Más allá del caso de daraxonrasib, la búsqueda de estrategias combinadas para el cáncer de páncreas suma progresos notables. Un antecedente informa sobre una combinación experimental de quimioterapia y un fármaco innovador, el elraglusib, que también logró duplicar la supervivencia de pacientes metastásicos en un ensayo internacional liderado por la Universidad Northwestern en Estados Unidos.

La investigación, de fase II y aleatorizada, se realizó en 60 centros de América del Norte y Europa e incluyó 233 pacientes. La administración simultánea de elraglusib y quimioterapia extendió la supervivencia media a 10,1 meses frente a los 7,2 meses del grupo control. Además, el 44 % del grupo experimental alcanzó el año de vida, comparado con un 22 % en el grupo tratado exclusivamente con quimioterapia. Después de dos años, el 13 % del grupo experimental seguía con vida, proporción no observada en el grupo control.
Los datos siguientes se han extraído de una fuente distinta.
(** * A personal finance ledger: the store behind [server.ts] and the
      aggregations of [App.tsx]

    The server keeps one SQLite table, [transactions], and exposes four
    routes on it; the client derives a per-category and a per-day view from
    the listing it fetches.  This file embeds the table, the four route
    handlers and the two client-side folds, and settles the properties the
    specification states about them.

    Conventions of the embedding.
    - Amounts are the [REAL] column of the table and JavaScript numbers in
      the client: binary64 in the code, values of [Q] here.  A sum is
      stated in the order in which the code adds its terms
      ([sum_in_order]), and for tables whose amounts stay within the range
      of the doubles ([amounts_stay_finite]); nothing is stated that needs
      the terms added in another order, or a sum free of rounding.
    - Text is a byte string; SQLite's [BINARY] collation is [memcmp], which
      on [string] is the lexicographic order of [String_as_OT.compare].
    - A request body is modelled field by field, each field being absent,
      [null], or a value of the JSON type the client sends for it (a number
      for [amount], a string for the others).  Booleans, arrays, objects and
      values of the other scalar type, whose fate depends on the driver's
      binding rules and on column affinity, are not covered. *)

From Stdlib Require Import ZArith QArith Qabs List String Ascii Bool Lia.
From Stdlib Require Import Permutation Sorted OrdersEx RelationClasses Setoid.
Import ListNotations.

Local Open Scope Z_scope.

(** ** Values crossing the HTTP boundary *)

(** One destructured property of [req.body]. *)
Inductive Field (A : Type) : Type :=
| Undefined : Field A
| Null : Field A
| Val : A -> Field A.

Arguments Undefined {A}.
Arguments Null {A}.
Arguments Val {A} _.

(** [const { amount, type, category, description, date } = req.body] *)
Record Body : Type := mkBody {
  req_amount : Field Q;
  req_type : Field string;
  req_category : Field string;
  req_description : Field string;
  req_date : Field string
}.

(** JavaScript truthiness, as [!x] tests it: a number is truthy unless it is
    zero, a string unless it is empty; [undefined] and [null] are falsy.
    The result is the value itself when it is truthy. *)
Definition truthy_number (f : Field Q) : option Q :=
  match f with
  | Val x => if Qeq_bool x 0 then None else Some x
  | _ => None
  end.

Definition truthy_string (f : Field string) : option string :=
  match f with
  | Val s => if String.eqb s EmptyString then None else Some s
  | _ => None
  end.

(** The driver binds [undefined] and [null] as SQL [NULL], a string as
    [TEXT]. *)
Definition bind_nullable (f : Field string) : option string :=
  match f with
  | Val s => Some s
  | _ => None
  end.

(** ** The table

    [CREATE TABLE transactions (id INTEGER PRIMARY KEY AUTOINCREMENT,
    amount REAL NOT NULL, type TEXT CHECK(type IN ('income','expense')) NOT
    NULL, category TEXT NOT NULL, description TEXT, date TEXT NOT NULL,
    created_at DATETIME DEFAULT CURRENT_TIMESTAMP)].  A row is also what the
    client's [Transaction] interface describes. *)
Record Transaction : Type := mkTransaction {
  id : Z;
  amount : Q;
  type : string;
  category : string;
  description : option string;
  date : string;
  created_at : string
}.

(** The database file: the rows of [transactions] in rowid order, and the
    counter SQLite keeps in [sqlite_sequence] for an [AUTOINCREMENT] key
    (the largest rowid ever handed out). *)
Record Database : Type := mkDatabase {
  transactions : list Transaction;
  sqlite_sequence : Z
}.

(** [new Database("finance.db")] followed by [CREATE TABLE IF NOT EXISTS]
    on a fresh file. *)
Definition empty_db : Database :=
  {| transactions := []; sqlite_sequence := 0 |}.

(** The largest rowid SQLite can assign, 2^63 - 1. *)
Definition max_rowid : Z := 9223372036854775807.

Definition largest_rowid (rows : list Transaction) : Z :=
  fold_right (fun r m => Z.max (id r) m) 0 rows.

(** [CHECK(type IN ('income', 'expense'))] *)
Definition check_type (t : string) : bool :=
  String.eqb t "income" || String.eqb t "expense".

Inductive SqliteError : Type :=
| SQLITE_CONSTRAINT_CHECK
| SQLITE_FULL.

(** [INSERT INTO transactions (amount, type, category, description, date)
    VALUES (?, ?, ?, ?, ?)].  The key is one more than the larger of the
    [sqlite_sequence] counter and the largest rowid in the table, and the
    insert fails once that is [max_rowid]; [created_at] takes the clock's
    [CURRENT_TIMESTAMP], passed in as [now].  The values arrive from behind
    the handler's guard, so no [NOT NULL] column is given [NULL]; the one
    constraint left to fail is the [CHECK].  A failed statement changes
    nothing. *)
Definition insert (now : string) (a : Q) (t c : string) (descr : option string)
    (d : string) (db : Database) : SqliteError + (Z * Database) :=
  if negb (check_type t) then inl SQLITE_CONSTRAINT_CHECK
  else
    let last := Z.max (sqlite_sequence db) (largest_rowid (transactions db)) in
    if max_rowid <=? last then inl SQLITE_FULL
    else
      let rowid := last + 1 in
      let row := {| id := rowid; amount := a; type := t; category := c;
                    description := descr; date := d; created_at := now |} in
      inr (rowid, {| transactions := transactions db ++ [row];
                     sqlite_sequence := rowid |}).

(** ** [POST /api/transactions] *)

Inductive PostResponse : Type :=
| PostOk (rowid : Z)      (* 200, { id: info.lastInsertRowid } *)
| PostMissingFields       (* 400, "Missing required fields" *)
| PostFailed.             (* 500, "Failed to add transaction" *)

Definition post_transactions (now : string) (body : Body) (db : Database)
  : PostResponse * Database :=
  match truthy_number (req_amount body), truthy_string (req_type body),
        truthy_string (req_category body), truthy_string (req_date body) with
  | Some a, Some t, Some c, Some d =>
      match insert now a t c (bind_nullable (req_description body)) d db with
      | inr (rowid, db') => (PostOk rowid, db')
      | inl _ => (PostFailed, db)
      end
  | _, _, _, _ => (PostMissingFields, db)
  end.

(** ** [GET /api/transactions]

    [SELECT * FROM transactions ORDER BY date DESC, created_at DESC].  Both
    keys are text, compared bytewise. *)
Definition text_compare : string -> string -> comparison := String_as_OT.compare.

(** [comes_first a b]: row [a] may stand before row [b] in the result. *)
Definition comes_first (a b : Transaction) : bool :=
  match text_compare (date a) (date b) with
  | Gt => true
  | Lt => false
  | Eq => match text_compare (created_at a) (created_at b) with
          | Lt => false
          | _ => true
          end
  end.

Section OrderBy.
Context {A : Type} (leb : A -> A -> bool).

Fixpoint insert_sorted (x : A) (l : list A) : list A :=
  match l with
  | [] => [x]
  | y :: l' => if leb y x then y :: insert_sorted x l' else x :: l
  end.

(** The sorter, as a stable insertion sort over the scan order. *)
Definition order_by (l : list A) : list A :=
  fold_left (fun acc x => insert_sorted x acc) l [].
End OrderBy.

(** [holds leb x y]: the sorter leaves [x] before [y]. *)
Definition holds {A : Type} (leb : A -> A -> bool) (x y : A) : Prop :=
  leb x y = true.

(** [stable leb T x y]: the sorter leaves [x] before [y], and where it
    could as well leave [y] before [x], [x] came first in the scan
    ([T x y]). *)
Definition stable {A : Type} (leb : A -> A -> bool) (T : A -> A -> Prop)
    (x y : A) : Prop :=
  leb x y = true /\ (leb y x = true -> T x y).

Definition get_transactions (db : Database) : list Transaction :=
  order_by comes_first (transactions db).

(** ** [GET /api/stats]

    [SELECT SUM(CASE WHEN type = 'income' THEN amount ELSE 0 END) ...,
    SUM(CASE WHEN type = 'expense' THEN amount ELSE 0 END) ... FROM
    transactions].  SQLite's [SUM] counts the non-NULL values it is fed and
    yields [NULL] when it was fed none. *)
Record SumCtx : Type := mkSumCtx { cnt : nat; rSum : Q }.

Definition sumStep (p : SumCtx) (v : option Q) : SumCtx :=
  match v with
  | Some x => {| cnt := S (cnt p); rSum := (rSum p + x)%Q |}
  | None => p
  end.

Definition sumFinalize (p : SumCtx) : option Q :=
  match cnt p with
  | O => None
  | S _ => Some (rSum p)
  end.

Definition SUM (values : list (option Q)) : option Q :=
  sumFinalize (fold_left sumStep values {| cnt := 0; rSum := 0%Q |}).

(** [CASE WHEN type = ty THEN amount ELSE 0 END] on one row. *)
Definition case_amount (ty : string) (r : Transaction) : option Q :=
  if String.eqb (type r) ty then Some (amount r) else Some 0%Q.

(** The JSON object the route sends; [None] is [null]. *)
Record Stats : Type := mkStats {
  total_income : option Q;
  total_expense : option Q
}.

Definition get_stats (db : Database) : Stats :=
  {| total_income := SUM (map (case_amount "income") (transactions db));
     total_expense := SUM (map (case_amount "expense") (transactions db)) |}.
El riesgo de muerte se redujo en un 38 %, siempre según los resultados divulgados.

El elraglusib actúa al bloquear la proteína GSK-3 beta, la cual favorece el crecimiento tumoral y debilita la respuesta inmune. Con este mecanismo, se busca que el sistema inmunológico pueda reconocer y atacar de forma más efectiva a las células cancerosas. Los efectos secundarios reportados fueron similares a la quimioterapia convencional, y la mayoría de los pacientes preservó sus rutinas diarias. Se prevé ahora un próximo ensayo de fase III para verificar estos resultados y avanzar hacia una eventual aprobación regulatoria.

Contexto internacional: desafíos y proyecciones en el tratamiento del cáncer de páncreas

Aunque el cáncer de páncreas representa el duodécimo tumor más común, es la sexta causa de muerte por cáncer mundialmente, debido a los diagnósticos tardíos y la carencia de opciones terapéuticas eficaces, según la IARC. Este escenario refuerza la importancia de avances como el daraxonrasib, que, por primera vez, demuestra que se pueden inhibir proteínas que hasta hace poco se creían totalmente inabordables.

Revolution Medicines tramita actualmente la solicitud de autorización formal ante la FDA tras recibir la designación de Terapia Innovadora (Breakthrough Therapy), un mecanismo que puede reducir considerablemente los plazos de evaluación y desembocar en una aprobación acelerada. La empresa proyecta presentar los datos completos del ensayo RASolute 302 en el congreso de la Sociedad Estadounidense de Oncología Clínica, un evento de referencia para la comunidad oncológica global.

En paralelo, la biotecnológica estudia la posible expansión del fármaco a otros tumores propulsados por mutaciones RAS, como el cáncer de pulmón no microcítico y el colorrectal, dos entidades responsables junto con el cáncer de páncreas de la mayoría de los fallecimientos por cáncer en el mundo.

Los especialistas insisten en la necesidad de esperar la publicación de los resultados completos y el visto bueno de las agencias regulatorias internacionales antes de su empleo generalizado en la práctica clínica. A pesar de ello, para muchos es indiscutible que daraxonrasib y su abordaje molecular abren finalmente una vía terapéutica concreta para un conjunto de pacientes que hasta hoy no la tenía.